Tuesday, October 11, 2005

On Herbs

Plants are the original chemists and alchemists of our planet, synthesizing out of water, air, earth and sunlight thousands upon thousands of bioactive chemicals. Many of these chemicals are used in the plants’ own self-repair, self-defense, and health maintenance. Since individual plants exist not in a vacuum but in complex communities including other plants and animals, their various antimicrobial, anti-cancer, immune system strengthening, and other therapeutic compounds benefit all the members of their community. Until quite recently, human beings were also part of that community, and they also benefited from the wide range of nutrients and medicinal compounds that they encountered in the wild plants that they foraged. Fortunately, the healing properties of plants were remembered and passed on. This body of knowledge is what has come to be called herbal medicine.

Unfortunately, with the rise of agriculture and modern monoculture, modern humans eat an appallingly small selection of foods (and those that we eat have often had their healthiest phytochemicals bred out of them in favor of blandness, uniformity, and long shelf life). The result is that we don’t get the same range of beneficial substances from the foods that we eat. And, generally speaking, we are less healthy than our ancestors (we may live longer, but that is primarily due to advances in sanitation rather than to changes in diet).

I suggest that rather than run to the nearest herb store to buy herbs with which to supplement your diet, head into the woods and gather stinging nettles, edible mushrooms, miner’s lettuce, or other locally-growing herbs to cook at home. The experience of foraging in the wild will itself be a healthy and deeply satisfying activity, with the health benefits of wild foods an added bonus. If you are unsure about what plants to pick, check with your local natural foods store – most cities have an herbalist or two who lead herb walks in the local woods or hills.

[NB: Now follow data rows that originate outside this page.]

Lemma stamped_token_mono tr tr' now now' tok :
  tr ⊆ tr' → now ≤ now' → stamped_token tr now tok → stamped_token tr' now' tok.
Proof.
  intros Htr Hle (t & r & user & ? & ? & ?). exists t, r, user.
  split_and!; eauto using logged_at_mono with lia.
Qed.

Lemma stamped_ok_mono tr tr' w w' arrived f :
  grows tr tr' w w' → stamped_ok tr w arrived f → stamped_ok tr' w' arrived f.
Proof.
  intros (Htr & Hc & Hi) [Ha Hph]. split; [lia|].
  destruct (flight_phase f) as [| | |payload|user|]; try done.
  - destruct Hph as (tok & now & ? & ? & ?). exists tok, now. auto.
  - destruct Hph as (r & ? & ? & ?). exists r.
    split_and!; eauto using logged_at_mono with lia.
Qed.

(** ** The kinds of issued tokens *)

Lemma stamped_token_refresh tr now tok payload :
  stamped_token tr now tok → jwt_verify tok = Some payload →
  payload !! TOKEN_TYPE_FIELD = Some (PyStr REFRESH_TOKEN_TYPE) →
  ∃ r user,
    payload = refresh_claims settings r user ∧ logged_at tr (id user) r ∧
    r ≤ now.
Proof.
  intros (t & r & user & Hl & ? & [[-> ?]| ->]) Hv Ht.
  - rewrite jwt_verify_create_access_token in Hv. apply (inj Some) in Hv.
    subst payload. by rewrite access_claims_type in Ht.
  - rewrite jwt_verify_create_refresh_token in Hv. apply (inj Some) in Hv.
    by exists r, user.
Qed.

Lemma stamped_token_access tr now tok payload :
  stamped_token tr now tok → jwt_verify tok = Some payload →
  payload !! TOKEN_TYPE_FIELD = Some (PyStr ACCESS_TOKEN_TYPE) →
  ∃ t r user,
    payload = access_claims settings t user ∧ logged_at tr (id user) r ∧
    r ≤ now ∧ t ≤ r + refresh_seconds + threshold.
Proof.
  intros (t & r & user & Hl & ? & [[-> ?]| ->]) Hv Ht.
  - rewrite jwt_verify_create_access_token in Hv. apply (inj Some) in Hv.
    by exists t, r, user.
  - rewrite jwt_verify_create_refresh_token in Hv. apply (inj Some) in Hv.
    subst payload. by rewrite refresh_claims_type in Ht.
Qed.

(** The claims a request decodes are those of an issued token that had not
    expired at that instant. *)
Lemma decode_bearer_issued w now req authorization payload :
  authorization_of req = authorization → presentable w req = true →
  decode_bearer now authorization = Ok payload →
  ∃ tok, tok ∈ issued w ∧ decode_jwt now tok = Ok payload.
Proof.
  unfold presentable. intros -> Hp (scheme & tok & Ha & _ & Hd)%decode_bearer_Ok.
  rewrite Ha in Hp. pose proof Hd as [Hv _]%decode_jwt_Ok.
  exists tok. eauto using known_verified.
Qed.

(** ** One phase in time *)

Lemma logged_at_here now authorization username password t user tr :
  logged_at
    (Served now (ReqLogin authorization username password)
       (RespToken (Ok (auth_user_issue_jwt settings t now user))) :: tr)
    (id user) now.
Proof. exists authorization, username, password, t, user. by split; [|left]. Qed.

Section advance_timed.
Context (tr : list event) (w : world) (arrived : Z).
Hypothesis refresh_lifetime_nonneg : 0 ≤ refresh_token_expire_days settings.
Hypothesis issued_stamped :
  ∀ tok, tok ∈ issued w → stamped_token tr (clock w) tok.
Hypothesis in_time : clock w ≤ arrived + threshold.

Lemma timed_quiet req ph :
  stamped_ok tr w arrived (mkFlight req ph) →
  timed_spec tr w arrived req (quiet ph).
Proof.
  intros Hf. split; [by intros tok ?%elem_of_nil|].
  rewrite apply_quiet. eapply stamped_ok_mono; [apply grows_record|done].
Qed.

Lemma timed_decode req authorization payload :
  authorization_of req = authorization → presentable w req = true →
  arrived ≤ clock w →
  decode_bearer (clock w) authorization = Ok payload →
  timed_spec tr w arrived req (quiet (Decoded payload)).
Proof.
  intros Ha Hp Hle Hd. apply timed_quiet. split; [done|]. simpl.
  destruct (decode_bearer_issued _ _ _ _ _ Ha Hp Hd) as (tok & ? & ?).
  by exists tok, (clock w).
Qed.

Lemma advance_login_timed authorization username password ph eff :
  flight_ok settings tr w
    (mkFlight (ReqLogin authorization username password) ph) →
  stamped_ok tr w arrived
    (mkFlight (ReqLogin authorization username password) ph) →
  advance settings (clock w) (table w)
    (ReqLogin authorization username password) ph = Some eff →
  timed_spec tr w arrived (ReqLogin authorization username password) eff.
Proof.
  destruct ph as [|user|user access| | |]; simpl; intros Hf [Hle _] [= <-].
  - destruct (_ ≫= _) as [user|e]; by apply timed_quiet.
  - by apply timed_quiet.
  - destruct Hf as (t & Ht & ->). split; [|done]. simpl.
    intros tok [->|[->|[]%elem_of_nil]%elem_of_cons]%elem_of_cons;
      exists t, (clock w), user;
      (split_and!; [apply logged_at_here|lia|]); [left|by right].
    split; [done|lia].
Qed.

Lemma advance_refresh_timed authorization ph eff :
  flight_ok settings tr w (mkFlight (ReqRefresh authorization) ph) →
  stamped_ok tr w arrived (mkFlight (ReqRefresh authorization) ph) →
  advance settings (clock w) (table w) (ReqRefresh authorization) ph
    = Some eff →
  timed_spec tr w arrived (ReqRefresh authorization) eff.
Proof.
  destruct ph as [| | |payload|user|]; simpl; intros Hf [Hle Hph] [= <-].
  - destruct (decode_bearer _ _) as [payload|e] eqn:Hd;
      [|by apply timed_quiet].
    by apply (timed_decode (ReqRefresh authorization) authorization).
  - destruct (resolve_user _ _ _) as [user|e] eqn:Hr; apply timed_quiet;
      [|done]. split; [done|]. simpl.
    destruct Hph as (tok & now & Hin & Hd & ?).
    apply resolve_user_Ok in Hr as (Ht & Hs & _).
    pose proof Hd as [Hv _]%decode_jwt_Ok.
    destruct (stamped_token_refresh _ _ _ _ (issued_stamped _ Hin) Hv Ht)
      as (r & user' & -> & Hl & ?).
    apply decode_refresh_claims in Hd. rewrite refresh_claims_sub in Hs.
    injection Hs as Hid. rewrite Hid in Hl. exists r. split_and!; [done..|lia].
  - destruct Hph as (r & Hl & ? & ?). split; [|done]. simpl.
    intros tok [->|[]%elem_of_nil]%elem_of_cons.
    exists (clock w), r, user. split_and!; [|done|left; split; [done|lia]].
    eapply logged_at_mono; [apply record_subseteq|done].
Qed.

Lemma advance_me_timed authorization ph eff :
  flight_ok settings tr w (mkFlight (ReqMe authorization) ph) →
  stamped_ok tr w arrived (mkFlight (ReqMe authorization) ph) →
  advance settings (clock w) (table w) (ReqMe authorization) ph = Some eff →
  timed_spec tr w arrived (ReqMe authorization) eff.
Proof.
  destruct ph as [| | |payload| |]; simpl; intros Hf [Hle Hph] [= <-].
  - destruct (decode_bearer _ _) as [payload|e] eqn:Hd;
      [|by apply timed_quiet].
    by apply (timed_decode (ReqMe authorization) authorization).
  - by apply timed_quiet.
Qed.

Lemma advance_register_timed authorization user_in ph eff :
  stamped_ok tr w arrived (mkFlight (ReqRegister authorization user_in) ph) →
  advance settings (clock w) (table w) (ReqRegister authorization user_in) ph
    = Some eff →
  timed_spec tr w arrived (ReqRegister authorization user_in) eff.
Proof.
  destruct ph; simpl; intros [Hle _] [= <-].
  destruct (register_route _ _ _) as [[session row]|];
    (split; [by intros tok ?%elem_of_nil|done]).
Qed.

Lemma advance_timed req ph eff :
  flight_ok settings tr w (mkFlight req ph) →
  stamped_ok tr w arrived (mkFlight req ph) →
  advance settings (clock w) (table w) req ph = Some eff →
  timed_spec tr w arrived req eff.
Proof.
  destruct req; eauto using advance_login_timed, advance_refresh_timed,
    advance_me_timed, advance_register_timed.
Qed.

End advance_timed.

(** ** The invariant *)

Lemma not_timed_out_true now arrived :
  not_timed_out now arrived = true ↔ now ≤ arrived + threshold.
Proof. apply bool_decide_eq_true. Qed.

(** A phase of the timed service is a phase of a request that has not timed
    out. *)
Lemma texec_advance_inv s k ev s' :
  texec s (IAdvance k) = Some (ev, s') →
  ∃ arrived f eff,
    arrivals s !! k = Some arrived ∧
    clock (base (running s)) ≤ arrived + threshold ∧
    flights (running s) !! k = Some f ∧
    advance settings (clock (base (running s))) (table (base (running s)))
      (flight_req f) (flight_phase f) = Some eff ∧
    ev = observe (clock (base (running s))) (flight_req f) (eff_phase eff) ∧
    s' = mkStamped
           (mkIWorld (apply_effect eff (base (running s)))
              (<[k := mkFlight (flight_req f) (eff_phase eff)]>
                 (flights (running s))))
           (arrivals s).
Proof.
  unfold texec. simpl.
  destruct (arrivals s !! k) as [arrived|] eqn:Hat; [simpl|done].
  destruct (not_timed_out _ _) eqn:Hin; [simpl|done].
  apply not_timed_out_true in Hin.
  destruct (flights (running s) !! k) as [f|] eqn:Hf; [simpl|done].
  destruct (advance _ _ _ _ _) as [eff|] eqn:Ha; [simpl|done].
  intros [= <- <-]. by exists arrived, f, eff.
Qed.

Lemma stamps_ok_grows tr tr' w w' ats fl :
  grows tr tr' w w' → issued w' = issued w → stamps_ok tr w ats fl →
  stamps_ok tr' w' ats fl.
Proof.
  intros Hg Hi [Hm Hf]. pose proof Hg as (? & ? & _). split.
  - rewrite Hi. eauto using stamped_token_mono.
  - eapply Forall2_impl; [done|]. eauto using stamped_ok_mono.
Qed.

Lemma stamps_ok_arrive tr w ats fl req :
  stamps_ok tr w ats fl →
  stamps_ok tr w (ats ++ [clock w]) (fl ++ [mkFlight req Arrived]).
Proof.
  intros [Hm Hf]. split; [done|]. apply Forall2_app; [done|].
  by repeat constructor.
Qed.

Section stamps_ok_advance.
Hypothesis refresh_lifetime_nonneg : 0 ≤ refresh_token_expire_days settings.

Lemma stamps_ok_advance tr w ats fl k arrived req ph eff :
  iinv settings tr (mkIWorld w fl) → stamps_ok tr w ats fl →
  ats !! k = Some arrived → fl !! k = Some (mkFlight req ph) →
  clock w ≤ arrived + threshold →
  advance settings (clock w) (table w) req ph = Some eff →
  stamps_ok (record (observe (clock w) req (eff_phase eff)) tr)
    (apply_effect eff w) ats (<[k := mkFlight req (eff_phase eff)]> fl).
Proof.
  intros [_ Hfl] [Hm Hs] Hat Hf Hin Ha.
  destruct (advance_timed tr w arrived refresh_lifetime_nonneg Hm Hin
              req ph eff) as [Ht Hok];
    [by eapply Forall_lookup_1|by eapply Forall2_lookup_lr|done|].
  pose proof (grows_effect (observe (clock w) req (eff_phase eff)) tr eff w)
    as Hg.
  split; simpl.
  - intros tok [?|?]%elem_of_app; [auto|].
    eapply stamped_token_mono; [apply record_subseteq|done|auto].
  - rewrite <-(list_insert_id ats k arrived) by done.
    apply Forall2_insert; [|done].
    eapply Forall2_impl; [done|]. eauto using stamped_ok_mono.
Qed.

In addition to incorporating herbs in your diet, I suggest that you consider making herbal medicine your primary healthcare modality. Many of our most common health complaints, including colds and flu, menstrual problems, and digestive disorders, are not very effectively addressed by conventional medicine. Herbs often help, with fewer side effects than pharmaceuticals. The truth is that many of us run to the doctor far too quickly and far too often, and end up using medications that cause unpleasant side effects, pollute the environment, and often don’t work. By using herbal preparations for your healthcare needs, you increase your own innate vitality and immunity, and do your small part towards decreasing the growing environmental impact of excreted pharmaceuticals on the biosphere.

Using herbs is one way to wake ourselves up out of the hypnosis of modern living. Head for the woods! Eat wild plants! Taste all the flavors! Your senses will come alive, and your organs, your blood, your entire being will remember what it was like to be an integral part of the living environment as we once were not too long ago.